BEGIN Source material

Lemma first_stored : ∃ s ds, (∀ s0 files, mkfs files s0 = mkfs_rest files s) ∧ stored s ds [].
Proof.
  pose proof first_image_built as B0.
  destruct (mk_ialloc_ok first_image zero_inodes T_DIR B0) as (s1 & E1 & B1 & I1 & F1 & L1 & C1); [done|by apply zero_inodes_lookup|done|].
  change (im_freeinode first_image) with ROOTINO in *. change (im_freeblock first_image) with 59 in F1. set (ds1 := <[ROOTINO := _]> zero_inodes) in *.
  destruct (iappend_ok s1 ds1 ROOTINO _ (mk_dirent [46] ROOTINO) B1 (lookup_insert_eq _ _ _)) as (d2 & s2 & E2 & [B2 C2 _ T2 N2 S2 L2 I2 F2]);
    [done|by rewrite F1|]. unfold ds1 in B2. rewrite insert_insert_eq in B2. cbn [fresh_dinode d_size d_type d_nlink] in *.
  rewrite length_mk_dirent in S2. change (0 + Z.of_nat DE) with 16 in S2. rewrite S2, F1 in F2. change (im_freeblock s2 = 60) in F2.
  destruct (iappend_ok s2 _ ROOTINO d2 (mk_dirent [46; 46] ROOTINO) B2 (lookup_insert_eq _ _ _)) as (d3 & s3 & E3 & [B3 C3 _ T3 N3 S3 L3 I3 F3]);
    [by rewrite S2|by rewrite F2, S2|]. rewrite insert_insert_eq in B3. rewrite length_mk_dirent, S2 in S3. change (16 + Z.of_nat DE) with 32 in S3.
  rewrite S3, S2, F2 in F3. change (im_freeblock s3 = 60) in F3.
  exists s3, (<[ROOTINO := d3]> zero_inodes). split.
  { intros s0 files. unfold mkfs. change (put zero_image s0) with (Ok (A := unit) tt zero_image).
    mstep (eq_refl : put zero_image s0 = Ok tt zero_image). mstep (eq_refl : wsect 1 (splice 0 (sb_encode mkfs_sb) zeros) zero_image = Ok tt first_image).
    mstep E1. unfold check. rewrite Z.eqb_refl, ret_step. mstep E2. mstep E3. done. }
  clear E1 E2 E3. split; [done| |done| | |by rewrite I3, I2, I1|by rewrite F3| ].
  - exists d3. split; [apply lookup_insert_eq|]. split; [congruence|]. split; [congruence|]. by rewrite C3, C2.
  - intros i Hor Hr. rewrite lookup_insert_ne by (unfold ROOTINO, file_inum in *; cbn in Hor; lia). by apply zero_inodes_lookup.
  - intros i d. destruct (decide (i = ROOTINO)) as [->|Hi]; [intros _; unfold ROOTINO, NINODES; lia|]. rewrite lookup_insert_ne by done. by intros [? _]%zero_inodes_lookup.
  - intros b Hb. rewrite L3, L2, L1 by done. cbn [first_image im_blocks]. destruct (decide (b = 1)) as [->|]; [apply lookup_insert_eq|by apply lookup_insert_ne].
Qed.

Lemma mkfs_files_ok files s ds done :
  stored s ds done → Forall (λ f, SLASH ∉ f.1 ∧ Z.of_nat (length f.2) ≤ MAXFILE * BSIZE) files →
  (2 + (length done + length files) ≤ Z.to_nat NINODES)%nat → image_blocks (done ++ files) ≤ FSSIZE →
  ∃ s' ds', mkfs_files ROOTINO files s = Ok tt s' ∧ stored s' ds' (done ++ files).
Proof.
  revert s ds done. induction files as [|[name c] files IH]; intros s ds done Hs Hall Hn Hfit.
  { exists s, ds. by rewrite app_nil_r. }
  apply Forall_cons in Hall as [[Hname Hc] Hall]. cbn [length fst snd] in *. change (Z.to_nat NINODES) with 200%nat in *.
  assert (done ++ (name, c) :: files = (done ++ [(name, c)]) ++ files) as El by (by rewrite <- app_assoc). rewrite El in *.
  pose proof (image_blocks_mono (done ++ [(name, c)]) files).
  destruct (store_file s ds done name c files Hs Hname) as (s1 & ds1 & E1 & Hs1); [change (Z.to_nat NINODES) with 200%nat; lia|done|lia|].
  rewrite E1. apply (IH s1 ds1 _ Hs1 Hall); [rewrite length_app; cbn; lia|done].
Qed.

(** ** The root directory *)

Lemma dirents_cons de l : length de = DE → dirents (de ++ l) = de :: dirents l.
Proof.
  intros Hde. assert (DE ≠ 0)%nat as HD by done. unfold dirents. rewrite length_app, Hde.
  assert ((DE + length l) / DE = S (length l / DE))%nat as ->.
  { rewrite <- (Nat.mul_1_l DE) at 1. rewrite Nat.add_comm, Nat.div_add by done. lia. }
  cbn [seq]. rewrite fmap_cons. f_equal.
  - unfold slice. rewrite Nat.mul_0_r, drop_0. by apply take_app_length'.
  - rewrite <- fmap_S_seq, <- list_fmap_compose. apply list_fmap_ext. intros _ k _. unfold compose, slice. f_equal.
    rewrite Nat.mul_succ_r, (Nat.add_comm _ DE), <- Hde at 1. by rewrite drop_app_add.
Qed.

Lemma dir_lookup_cons n name inum l :
  name_ok name → 0 < inum < 2 ^ 16 → dir_lookup n (mk_dirent name inum ++ l) = if decide (n = name) then Some inum else dir_lookup n l.
Proof.
  intros Hname Hi. unfold dir_lookup, dir_find. rewrite dirents_cons by apply length_mk_dirent. cbn [list_find].
  assert (entry_is n (mk_dirent name inum) ↔ n = name) as He.
  { unfold entry_is. rewrite mk_dirent_inum, mk_dirent_name by (done || lia). split; [by intros [_ ->]|intros ->; split; [lia|done]]. }
  destruct (decide (n = name)) as [E|E].
  - rewrite decide_True by (by apply He). cbn [fmap option_fmap option_map snd]. by rewrite mk_dirent_inum by lia.
  - rewrite decide_False by (by intros ?%He). by destruct (list_find _ _) as [[]|].
Qed.

Lemma dir_lookup_zeros n k : dir_lookup n (replicate k 0) = None.
Proof.
  unfold dir_lookup, dir_find. assert (list_find (entry_is n) (dirents (replicate k 0)) = None) as ->; [|done].
  apply list_find_None, Forall_forall. intros de. unfold dirents. rewrite list_elem_of_fmap. intros (j & -> & _) [Hne _]. apply Hne.
  unfold slice, dirent_inum, half_at, slice. rewrite drop_replicate, take_replicate, drop_replicate, take_replicate.
  generalize ((2 `min` ((DE `min` (k - DE * j)) - 2 * 0))%nat). intros i. induction i as [|i IH]; [done|]. cbn [replicate le_value]. by rewrite IH.
Qed.

(** The names in use in a directory that mkfs writes. *)
Lemma used_names_cons name inum l : name_ok name → 0 < inum < 2 ^ 16 → used_names (mk_dirent name inum ++ l) = name :: used_names l.
Proof.
  intros Hname Hi. unfold used_names. rewrite dirents_cons by apply length_mk_dirent. rewrite filter_cons_True by (rewrite mk_dirent_inum; lia).
  rewrite fmap_cons. f_equal. unfold compose. by apply mk_dirent_name.
Qed.

Lemma used_names_zeros k : used_names (replicate k 0) = [].
Proof.
  unfold used_names. enough (filter (λ de, dirent_inum de ≠ 0) (dirents (replicate k 0)) = []) as -> by done.
  destruct (filter _ _) as [|de des] eqn:Ef; [done|]. exfalso.
  assert (de ∈ filter (λ de, dirent_inum de ≠ 0) (dirents (replicate k 0))) as [Hne Hde]%list_elem_of_filter by (rewrite Ef; by left). pose proof (dir_lookup_zeros (cname (dirent_name de)) k) as H.
  unfold dir_lookup, dir_find in H. destruct (list_find _ _) eqn:E; [done|]. apply list_find_None in E. rewrite Forall_forall in E. by apply (E de).
Qed.

Lemma used_names_files k files z :
  Forall (λ f, name_ok (fname f)) files → Z.of_nat (k + length files) < 65000 → used_names (dir_bytes k files ++ replicate z 0) = fname <$> files.
Proof.
  revert k. induction files as [|f files IH]; intros k Hall Hk; cbn [dir_bytes]; [apply used_names_zeros|].
  apply Forall_cons in Hall as [Hf Hall]. cbn [length] in Hk. rewrite <- app_assoc, used_names_cons by (done || unfold file_inum; lia).
  by rewrite IH by (done || lia).
Qed.

(** The number of the file called [n]. *)
Fixpoint named (n : list Z) (k : nat) (files : list (list Z * list Z)) : option Z :=
  match files with
  | [] => None
  | f :: files => if decide (n = fname f) then Some (file_inum k) else named n (S k) files
  end.

Lemma dir_bytes_lookup n k files z :
  Forall (λ f, name_ok (fname f)) files → Z.of_nat (k + length files) < 65000 →
  dir_lookup n (dir_bytes k files ++ replicate z 0) = named n k files.
Proof.
  revert k. induction files as [|f files IH]; intros k Hall Hk; cbn [dir_bytes named]; [apply dir_lookup_zeros|].
  apply Forall_cons in Hall as [Hf Hall]. cbn [length] in Hk. rewrite <- app_assoc, dir_lookup_cons by (done || unfold file_inum; lia).
  by rewrite IH by (done || lia).
Qed.

Lemma named_lookup k files i f :
  files !! i = Some f → NoDup (fname <$> files) → named (fname f) k files = Some (file_inum (k + i)).
Proof.
  revert k i. induction files as [|g files IH]; intros k i Hi Hnd; [done|]. cbn [named]. rewrite fmap_cons, NoDup_cons in Hnd.
  destruct Hnd as [Hg Hnd]. destruct i as [|i]; [injection Hi as ->; by rewrite decide_True, Nat.add_0_r|].
  rewrite decide_False; [rewrite (IH (S k) i) by done; f_equal; f_equal; lia|].
  intros E. apply Hg. rewrite <- E. apply list_elem_of_fmap. exists f. split; [done|]. by apply (list_elem_of_lookup_2 _ i).
Qed.

Lemma named_None n k files : n ∉ fname <$> files → named n k files = None.
Proof.
  revert k. induction files as [|f files IH]; intros k Hn; [done|]. rewrite fmap_cons, not_elem_of_cons in Hn. destruct Hn as [H1 H2].
  cbn [named]. rewrite decide_False by done. by apply IH.
Qed.

Lemma named_Some n k files i : named n k files = Some i → file_inum k ≤ i < file_inum (k + length files).
Proof.
  revert k. induction files as [|f files IH]; intros k; [done|]. cbn [named length]. destruct (decide _); [intros [= <-]; unfold file_inum; lia|].
  intros H%IH. unfold file_inum in *. lia.
Qed.

(** ** The finished image *)

(** What the files have to satisfy: they fit, their names differ, and the
    entries of the root directory do not fill its last block. *)
Record mkfs_fits (files : list (list Z * list Z)) : Prop := MkfsFits {
  mk_name f : f ∈ files → Forall byte_ok f.1 ∧ 0 ∉ f.1 ∧ SLASH ∉ f.1;
  mk_distinct : NoDup ([46] :: [46; 46] :: (fname <$> files));
  mk_inodes : 2 + Z.of_nat (length files) ≤ NINODES;
  mk_size f : f ∈ files → Z.of_nat (length f.2) ≤ MAXFILE * BSIZE;
  mk_blocks : image_blocks files ≤ FSSIZE;
  mk_slack : ((DE * (2 + length files)) `mod` BSIZE_n ≠ 0)%nat;
}.

Lemma strip_cases l : strip_underscore l = l ∨ l = 95 :: strip_underscore l.
Proof. destruct l as [|c l]; [by left|]. destruct c as [|p|p]; [by left| |by left]. do 7 (destruct p as [p|p|]; try by left). by right. Qed.

Lemma fname_ok f : Forall byte_ok f.1 → 0 ∉ f.1 → name_ok (fname f).
Proof.
  intros Hb H0. assert (∀ x, x ∈ strip_underscore f.1 → x ∈ f.1) as Hin.
  { intros x Hx. destruct (strip_cases f.1) as [E|E]; [by rewrite E in Hx|]. rewrite E. by right. }
  split.
  - apply Forall_take, Forall_forall. intros x Hx. rewrite Forall_forall in Hb. by apply Hb, Hin.
  - intros H. by apply H0, Hin, (subseteq_take (Z.to_nat DIRSIZ)).
  - unfold fname. rewrite length_take. lia.
Qed.

Lemma fs_ok_sub sb m ds ds' : fs_ok sb m ds → ds' ⊆ ds → fs_ok sb m ds'.
Proof.
  intros [H1 H2 H3 H4 H5 H6 H7 H8] Hsub. assert (∀ i d, ds' !! i = Some d → ds !! i = Some d) as Hl by (intros i d Hd; by eapply lookup_weaken).
  split; [done|done|done| | | | |]; intros; eauto.
Qed.

Lemma itable_sub sb m ds ds' : itable sb m ds ∅ → ds' ⊆ ds → itable sb m ds' ∅.
Proof.
  intros [H1 H2 H3 H4 H5] Hsub. assert (∀ i d, ds' !! i = Some d → ds !! i = Some d) as Hl by (intros i d Hd; by eapply lookup_weaken).
  split; [|done|..]; intros; eauto.
Qed.

(** The blocks of the finished image. *)
Record finished (m : gmap Z block) (ds : gmap Z dinode) (files : list (list Z * list Z)) : Prop := Finished {
  fi_ok : fs_ok mkfs_sb m ds;
  fi_table : itable mkfs_sb m ds ∅;
  fi_root : ∃ d z, ds !! ROOTINO = Some d ∧ d_type d = T_DIR ∧ d_nlink d = 1 ∧ content m d = root_bytes files ++ replicate z 0 ∧
    (length (content m d) `mod` DE = 0)%nat;
  fi_file k f : files !! k = Some f → ∃ d, ds !! file_inum k = Some d ∧ d_type d = T_FILE ∧ d_nlink d = 1 ∧ content m d = f.2;
  fi_rest i : i = 0 ∨ file_inum (length files) ≤ i → 0 ≤ i < NINODES → ds !! i = Some zero_dinode;
  fi_dom i d : ds !! i = Some d → 0 ≤ i < NINODES;
  fi_used g : 0 ≤ g < FSSIZE → used mkfs_sb m g = bool_decide (g < image_blocks files);
  fi_low b : b < sb_inodestart mkfs_sb → m !! b =
    if decide (b = 1) then Some (splice 0 (sb_encode mkfs_sb) zeros) else im_blocks zero_image !! b;
}.

(** The last block of the root directory is there up to its end. *)
Lemma round_full sz o : (sz `mod` BSIZE_n ≠ 0)%nat → (o < (sz / BSIZE_n + 1) * BSIZE_n)%nat → (o / BSIZE_n < nblk sz)%nat.
Proof.
  intros Hm Ho. assert (BSIZE_n ≠ 0)%nat as Hnz by done. pose proof (Nat.div_mod_eq sz BSIZE_n) as E.
  assert (o / BSIZE_n ≤ sz / BSIZE_n)%nat as Hle by (apply Nat.lt_succ_r, Nat.div_lt_upper_bound; [done|lia]).
  pose proof (nblk_full (BSIZE_n * (sz / BSIZE_n)) sz ltac:(lia)) as Hlt. rewrite Nat.mul_comm, Nat.div_mul in Hlt by done. lia.
Qed.

Lemma round_content m d sz :
  0 ≤ d_size d ≤ sz → (∀ o, d_size d ≤ Z.of_nat o → byte_at m d o = 0) →
  content m (set_size sz d) = content m d ++ replicate (Z.to_nat (sz - d_size d)) 0.
Proof.
  intros Hs Hz. apply content_app; [lia|rewrite length_replicate; cbn [set_size d_size]; lia|]. intros o. rewrite length_replicate.
  change (byte_at m (set_size sz d) o) with (byte_at m d o). destruct (decide _) as [Hin|]; [|done].
  rewrite lookup_replicate_2 by lia. apply Hz. lia.
Qed.

(** The size of the root directory is rounded up to whole blocks. *)
Definition rounded (d : dinode) : dinode := set_size ((d_size d / BSIZE + 1) * BSIZE) d.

END Source material

[Exercise details]
Starting from the records above, filter out all lines except those containing the word "change".

[Problem solution]
  change (im_freeinode first_image) with ROOTINO in *. change (im_freeblock first_image) with 59 in F1. set (ds1 := <[ROOTINO := _]> zero_inodes) in *.
  rewrite length_mk_dirent in S2. change (0 + Z.of_nat DE) with 16 in S2. rewrite S2, F1 in F2. change (im_freeblock s2 = 60) in F2.
    [by rewrite S2|by rewrite F2, S2|]. rewrite insert_insert_eq in B3. rewrite length_mk_dirent, S2 in S3. change (16 + Z.of_nat DE) with 32 in S3.
  rewrite S3, S2, F2 in F3. change (im_freeblock s3 = 60) in F3.
  { intros s0 files. unfold mkfs. change (put zero_image s0) with (Ok (A := unit) tt zero_image).
  apply Forall_cons in Hall as [[Hname Hc] Hall]. cbn [length fst snd] in *. change (Z.to_nat NINODES) with 200%nat in *.
  destruct (store_file s ds done name c files Hs Hname) as (s1 & ds1 & E1 & Hs1); [change (Z.to_nat NINODES) with 200%nat; lia|done|lia|].
  change (byte_at m (set_size sz d) o) with (byte_at m d o). destruct (decide _) as [Hin|]; [|done].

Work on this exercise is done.